> [Exercise aim]: Your task is to repeat exactly the lines below between the line holding "(** [while (entries.size()" and the line holding "Ok (removed, set_entries", inclusive, and only those.

[Opening Exercise input section]

(** What the class keeps for one sequence. *)
Record seq_state := mk_seq {
  q_entries : list exact_entry;
  q_index : gmap Z tail_identity;
  q_used : list bool;
  q_cursor : Z;
  q_degr : Z;
  q_recov : Z
}.

Definition set_entries v q := mk_seq v (q_index q) (q_used q) (q_cursor q) (q_degr q) (q_recov q).
Definition set_qindex v q := mk_seq (q_entries q) v (q_used q) (q_cursor q) (q_degr q) (q_recov q).
Definition set_qused v q := mk_seq (q_entries q) (q_index q) v (q_cursor q) (q_degr q) (q_recov q).
Definition set_cursor v q := mk_seq (q_entries q) (q_index q) (q_used q) v (q_degr q) (q_recov q).
Definition set_degr d r q := mk_seq (q_entries q) (q_index q) (q_used q) (q_cursor q) d r.

Record slot_copy := mk_copy { cp_src_slot : Z; cp_dst_slot : Z }.

Record pending_seq_cp_state := mk_pending {
  pc_src : Z;
  pc_dst : Z;
  pc_destination : list exact_entry;
  pc_copies : list slot_copy;
  pc_acquired : list Z;
  pc_degr : Z;
  pc_recov : Z
}.

(** Saved vectors of a transaction, per sequence; the index is not saved. *)
Record saved_seq := mk_saved {
  sv_entries : list exact_entry;
  sv_used : list bool;
  sv_cursor : Z;
  sv_degr : Z;
  sv_recov : Z
}.

Record batch_transaction_state := mk_tx {
  tx_saved : list saved_seq;
  tx_current : list (list exact_entry);
  tx_affected : list bool
}.

Record tail_store := mk_store {
  t_cfg : tail_cfg;
  t_seqs : list seq_state;
  t_pending : option pending_seq_cp_state;
  t_batch : option batch_transaction_state;
  t_in_batch : bool
}.

Definition set_seqs v s := mk_store (t_cfg s) v (t_pending s) (t_batch s) (t_in_batch s).
Definition set_pending v s := mk_store (t_cfg s) (t_seqs s) v (t_batch s) (t_in_batch s).
Definition set_batch v s := mk_store (t_cfg s) (t_seqs s) (t_pending s) v (t_in_batch s).
Definition set_in_batch v s := mk_store (t_cfg s) (t_seqs s) (t_pending s) (t_batch s) v.

(** ** Construction *)

Definition fresh_seq (stride : Z) : seq_state := mk_seq [] ∅ (replicate (Z.to_nat stride) false) 0 0 0.

(** The constructor with separate sink slots. *)
Definition store_overlay (n_tokens n_seq_max arena_stride sink_slots : Z) : outcome tail_store :=
  n_slots ← checked_tail_slot_count arena_stride n_seq_max sink_slots;
  _ ← require_ InvalidArgument (negb ((0 <? n_tokens) && (arena_stride <? n_tokens)));
  Ok (mk_store (mk_cfg n_tokens 0 n_tokens arena_stride n_slots false)
        (replicate (Z.to_nat n_seq_max) (fresh_seq arena_stride)) None None false).

(** The constructor of the tests: the slots divide evenly. *)
Definition store_even (n_tokens n_seq_max n_slots : Z) : outcome tail_store :=
  s ← store_overlay n_tokens n_seq_max (if n_seq_max =? 0 then 0 else n_slots / n_seq_max)
        (if n_seq_max =? 0 then n_slots else n_slots mod n_seq_max);
  _ ← require_ InvalidArgument (negb ((n_seq_max =? 0) || negb (n_slots mod n_seq_max =? 0)));
  Ok s.

(** The constructor of compact storage. *)
Definition store_compact (n_tokens rollback n_seq_max history_stride sink_slots : Z) : outcome tail_store :=
  history_limit ← checked_tail_history_limit n_tokens rollback;
  n_slots ← checked_tail_slot_count history_stride n_seq_max sink_slots;
  _ ← require_ InvalidArgument (negb (history_stride <? history_limit));
  Ok (mk_store (mk_cfg n_tokens rollback history_limit history_stride n_slots true)
        (replicate (Z.to_nat n_seq_max) (fresh_seq history_stride)) None None false).

(** ** One sequence *)

Definition cell_key (stream cell : Z) : Z := Z.lor (Z.shiftl stream 32) cell.
Definition key_of (id : tail_identity) : Z := cell_key (id_stream id) (id_cell id).

(** [compact_storage ? history_limit : n_tokens] *)
Definition seq_limit (c : tail_cfg) : Z := if g_compact c then g_history_limit c else g_n_tokens c.

(** First slot of sequence [i]'s arena. *)
Definition arena_base (c : tail_cfg) (i : nat) : Z := u32 (Z.of_nat i * g_stride c).

(** [release] on the vector of used slots of sequence [i]. *)
Definition release_used (c : tail_cfg) (i : nat) (slot : Z) (used : list bool) : outcome (list bool) :=
  if slot <? 0 then Ok used else
  let base := arena_base c i in
  _ ← assert_ ((base <=? slot) && (slot <? u32 (base + g_stride c)));
  vec_set used (Z.to_nat (slot - base)) false.

Definition release (c : tail_cfg) (i : nat) (slot : Z) (q : seq_state) : outcome seq_state :=
  used ← release_used c i slot (q_used q);
  Ok (set_qused used q).

(** The loop of [acquire]: first free slot from the cursor on, cyclically. *)
Fixpoint acquire_loop (c : tail_cfg) (used : list bool) (cursor : Z) (offsets : list Z) : outcome (option Z) :=
  match offsets with
  | [] => Ok None
  | offset :: rest =>
      let local := u32 (cursor + offset) mod g_stride c in
      b ← vec_get used (Z.to_nat local);
      if (b : bool) then acquire_loop c used cursor rest else Ok (Some local)
  end.

Definition acquire (c : tail_cfg) (i : nat) (q : seq_state) : outcome (Z * seq_state) :=
  r ← acquire_loop c (q_used q) (q_cursor q) (seqZ 0 (g_stride c));
  match r with
  | Some local =>
      used ← vec_set (q_used q) (Z.to_nat local) true;
      Ok (to_i32 (u32 (arena_base c i + local)),
          set_cursor (u32 (local + 1) mod g_stride c) (set_qused used q))
  | None => Err RuntimeError
  end.

(** A computation that changes nothing when it fails. *)
Definition lift_seq (f : seq_state -> outcome seq_state) : stx seq_state unit := fun q =>
  match f q with Ok q' => (Ok tt, q') | Err e => (Err e, q) end.

(** The index gets the entries one by one; a repeated cell throws, and leaves the
    index half built. *)
Fixpoint rebuild_loop (l : list exact_entry) : stx seq_state unit := fun q =>
  match l with
  | [] => (Ok tt, q)
  | e :: l' =>
      match q_index q !! key_of (e_id e) with
      | Some _ => (Err LogicError, q)
      | None => rebuild_loop l' (set_qindex (<[key_of (e_id e) := e_id e]> (q_index q)) q)
      end
  end.

Definition rebuild_index : stx seq_state unit := fun q => rebuild_loop (q_entries q) (set_qindex ∅ q).

(** The node an iterator points to. *)
Definition find_node (id : tail_identity) (l : list exact_entry) : outcome exact_entry :=
  match List.find (fun e => bool_decide (e_id e = id)) l with Some e => Ok e | None => Err OutOfBounds end.

(** [entries.erase(node)] *)
Fixpoint erase_node (id : tail_identity) (l : list exact_entry) : list exact_entry :=
  match l with
  | [] => []
  | e :: l' => if decide (e_id e = id) then l' else e :: erase_node id l'
  end.

(** Overwrite a node in place. *)
Fixpoint update_node (id : tail_identity) (f : exact_entry -> exact_entry) (l : list exact_entry) : list exact_entry :=
  match l with
  | [] => []
  | e :: l' => if decide (e_id e = id) then f e :: l' else e :: update_node id f l'
  end.

Definition erase_entry (c : tail_cfg) (i : nat) (id : tail_identity) (release_slot : bool) (q : seq_state)
    : outcome seq_state :=
  e ← find_node id (q_entries q);
  q ← (if release_slot then release c i (e_slot e) q else Ok q);
  Ok (set_entries (erase_node id (q_entries q)) (set_qindex (delete (key_of (e_id e)) (q_index q)) q)).

(** [while (entries.size() > limit)]; [fuel] is the number of entries. *)
Fixpoint trim_loop (c : tail_cfg) (i : nat) (limit : Z) (fuel : nat) (q : seq_state) : outcome seq_state :=
  match fuel with
  | O => Ok q
  | S fuel =>
      if limit <? Z.of_nat (length (q_entries q)) then
        match q_entries q with
        | [] => Err OutOfBounds
        | front :: rest =>
            q ← release c i (e_slot front) (set_qindex (delete (key_of (e_id front)) (q_index q)) q);
            trim_loop c i limit fuel (set_entries rest q)
        end
      else Ok q
  end.

Definition trim (c : tail_cfg) (i : nat) (limit : Z) (q : seq_state) : outcome seq_state :=
  trim_loop c i limit (length (q_entries q)) q.

(** Loops that erase entries and release their slots. *)
Definition remove_entries (c : tail_cfg) (i : nat) (P : exact_entry -> bool) (q : seq_state)
    : outcome (bool * seq_state) :=
  r ← foldM (fun '(kept, used, removed) e =>
        if P e then used ← release_used c i (e_slot e) used; Ok (kept, used, true)
        else Ok (kept ++ [e], used, removed)) (q_entries q) ([], q_used q, false);
  let '(kept, used, removed) := r in
  Ok (removed, set_entries kept (set_qused used q)).

(** [std::find_if] for the first greater entry, and [entries.insert] there. *)
Fixpoint insert_before_greater (x : exact_entry) (l : list exact_entry) : list exact_entry :=
  match l with
  | [] => [x]
  | e :: l' => if entry_lt x e then x :: l else e :: insert_before_greater x l'
  end.

(** The slot of the retained entry of a cell, or the body slot. *)
Definition retained_slot (id : tail_identity) (q : seq_state) : outcome Z :=
  match q_index q !! key_of id with
  | Some nid => e ← find_node nid (q_entries q);
                if decide (e_id e = id) then Ok (e_slot e) else Ok LLAMA_KV_TAIL_BODY_SLOT
  | None => Ok LLAMA_KV_TAIL_BODY_SLOT
  end.

Definition sort_entries (q : seq_state) : seq_state := set_entries (stable_sort entry_lt (q_entries q)) q.

(** [on_seq i m] runs [m] on the record of sequence [i]. *)
Definition on_seq {A} (i : nat) (m : stx seq_state A) : stx tail_store A := fun s =>
  match t_seqs s !! i with
  | None => (Err OutOfBounds, s)
  | Some q => let '(r, q') := m q in (r, set_seqs (<[i := q']> (t_seqs s)) s)
  end.

(** [for (i in l) f(i)] *)
Fixpoint forX {S} (f : nat -> stx S unit) (l : list nat) : stx S unit :=
  match l with
  | [] => mret tt
  | i :: l' => f i;; forX f l'
  end.

Definition for_seqs (f : nat -> stx tail_store unit) : stx tail_store unit := fun s =>
  forX f (seq 0 (length (t_seqs s))) s.

Definition valid_seq (s : tail_store) (seq_id : Z) : bool :=
  (0 <=? seq_id) && (seq_id <? Z.of_nat (length (t_seqs s))).

(** ** Commit *)

(** The first branch: the cell's entry is already this identity. *)
Definition commit_existing (c : tail_cfg) (i : nat) (id : tail_identity) (position ordinal : Z)
    (q : seq_state) : outcome (Z * seq_state) :=
  _ ← find_node id (q_entries q);
  let q := set_entries (update_node id (fun e => mk_entry (e_id e) position ordinal (e_slot e)) (q_entries q)) q in
  q ← trim c i (seq_limit c) (sort_entries q);
  r ← retained_slot id q;
  Ok (r, q).

(** Slot of a new entry: the evicted front's, or a free one. *)
Definition take_slot (c : tail_cfg) (i : nat) (in_batch : bool) (q : seq_state) : outcome (Z * seq_state) :=
  match q_entries q with
  | victim :: _ =>
      if (g_compact c || negb in_batch) && (seq_limit c <=? Z.of_nat (length (q_entries q))) then
        q ← erase_entry c i (e_id victim) false q;
        Ok (e_slot victim, q)
      else acquire c i q
  | [] => acquire c i q
  end.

[Closing Exercise input section]

> [Written answer]:
(** [while (entries.size() > limit)]; [fuel] is the number of entries. *)
Fixpoint trim_loop (c : tail_cfg) (i : nat) (limit : Z) (fuel : nat) (q : seq_state) : outcome seq_state :=
  match fuel with
  | O => Ok q
  | S fuel =>
      if limit <? Z.of_nat (length (q_entries q)) then
        match q_entries q with
        | [] => Err OutOfBounds
        | front :: rest =>
            q ← release c i (e_slot front) (set_qindex (delete (key_of (e_id front)) (q_index q)) q);
            trim_loop c i limit fuel (set_entries rest q)
        end
      else Ok q
  end.

Definition trim (c : tail_cfg) (i : nat) (limit : Z) (q : seq_state) : outcome seq_state :=
  trim_loop c i limit (length (q_entries q)) q.

(** Loops that erase entries and release their slots. *)
Definition remove_entries (c : tail_cfg) (i : nat) (P : exact_entry -> bool) (q : seq_state)
    : outcome (bool * seq_state) :=
  r ← foldM (fun '(kept, used, removed) e =>
        if P e then used ← release_used c i (e_slot e) used; Ok (kept, used, true)
        else Ok (kept ++ [e], used, removed)) (q_entries q) ([], q_used q, false);
  let '(kept, used, removed) := r in
  Ok (removed, set_entries kept (set_qused used q)).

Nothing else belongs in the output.